With our DataFactory and
Learning Tracks offerings we cover 4 layers
from ‘Move/Store’, i.e. DataStore
& DataFactory
to ‘Explore/Transform’
(data wrangling and feature engineering) to ‘Aggregate/Label’ (data inference, analytics)
through ‘Learn/Optimize’ which stands for modeling and prediction using both
classic ML and deep learning algorithms.
Qauzativ
was born out of the need for end-to-end solutions to typical DS/ML tasks,
and out of the frustration to find them.
We required a complete solution for credit risk modeling that would start
from putting raw data into a coherent structure, proceed to generating
variables (features) from that data and then would go through all iterative
DS/ML steps from data exploration to model deployment.
There are tutorials, textbooks and online courses here and there, most of them contain simplified (on purpose) toy examples, and yet it is difficult to find a solution as complete as described above.
In the process of building our products and services, we developed code libraries that are essentialy a series of DS/ML tutorials.
Alongside ML code libraries, we built DataStore
, a designated data silo
for data science projects that transforms raw XML credit reports into
hundreds of variables and handles other data sources such as ERP and
CRM systems that typically exist in corporate IT ecosystems.
We compiled all our documentation as RMarkdown files and placed them into a knowledgebase, a static website for documentation management, that is so good in terms of ease-of-use and functionality that we decided to offer it as a standalone product – as a hub for centralized storage, maintenance and sharing of codebase & documentation that can be built in a few hours and maintained by any DS/ML team member.
And also we built a team of people with doctorate and graduate degrees from well-known universities who teach and practice DS/ML on a daily basis.
We offer all that to the public, including the open source edition
of DataStore
, as our response to the perceived lack of coherent practice-based
tutorials that actually help to address real-life ML problems.
Our reasons for doing so are as follows:
DS/ML is the game changer
We are in the middle of an AI and machine learning boom that is bringing major changes.
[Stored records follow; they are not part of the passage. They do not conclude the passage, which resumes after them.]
Variables tr te : nat -> list Batch.
Variable model : Net.
Variables epochs uf : Z.
Variable sp : option string.
Variable sf : Z.
Variable cu : bool.
Variable lf : option Loss.
Variable opt : option (Net -> Optim).
Variable sch : option (Net -> Sched).
Variable sil : bool.

Local Abbreviation the_run :=
  (train tr te model epochs uf sp sf cu lf opt sch sil).

(** The fixed arguments, the run folder and the locals when the loop over
    the epochs begins. *)
Definition run_cfg : Config :=
  mkConfig (match lf with None => MSELoss | Some l => l end)
           cu sil uf sf sp tr te.

Definition run_folder : option string :=
  match sp with
  | Some p => Some (os_path_join p now)
  | None => None
  end.

Definition run_start : State :=
  mkState (to_float cu model)
          (match opt with
           | None => fun x => Adam x default_lr
           | Some o => o
           end (to_float cu model))
          (match sch with
           | Some s => Some (s (to_float cu model))
           | None => None
           end)
          f_zero None
          (match run_folder with
           | Some folder => [Makedirs folder]
           | None => []
           end).

Lemma train_unfold :
  the_run = epochs_loop run_cfg run_folder (seq 0 (Z.to_nat epochs)) run_start.
Proof. reflexivity. Qed.

Lemma run_start_trace :
  evaluated_epochs (trace run_start) = [] /\
  eval_divisors (trace run_start) = [] /\
  saved_paths (trace run_start) = [] /\
  scheduler_steps (trace run_start) = [] /\
  forall i tl m, ~ In (Description i tl m) (trace run_start).
Proof.
  unfold run_start. simpl. destruct run_folder; simpl; repeat split; auto.
  intros i tl m [H|[]]. discriminate.
Qed.

Lemma filter_fires (freq : Z) (l : list nat) :
  freq <> 0 ->
  filter (fires freq) l = filter (fun i => (Z.of_nat i + 1) mod freq =? 0) l.
Proof.
  intros H. apply filter_ext. intros i. now apply fires_nonzero.
Qed.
It is already affecting our lives as we use data-driven products by IT giants on a daily basis and expect the same experience from banks, telecoms, retailers. Machine learning will change landscapes of many industries.
There will be winners and losers
The leaders will get decisive competitive advantages over the laggards by building new products and services with the use of ML. Business processes will be automated more efficiently, the winners will find more ways to cut costs, increase revenues, attract and retain more customers.
Three things, among others, are key to bringing AI to the mainstream
The technical expertise to develop and innovate, the organizational skills to successfully implement and embed this innovation into our daily work, and the leadership know-how to make best use and wisely invest. So, however you slice it, success in AI depends first on expertise and education.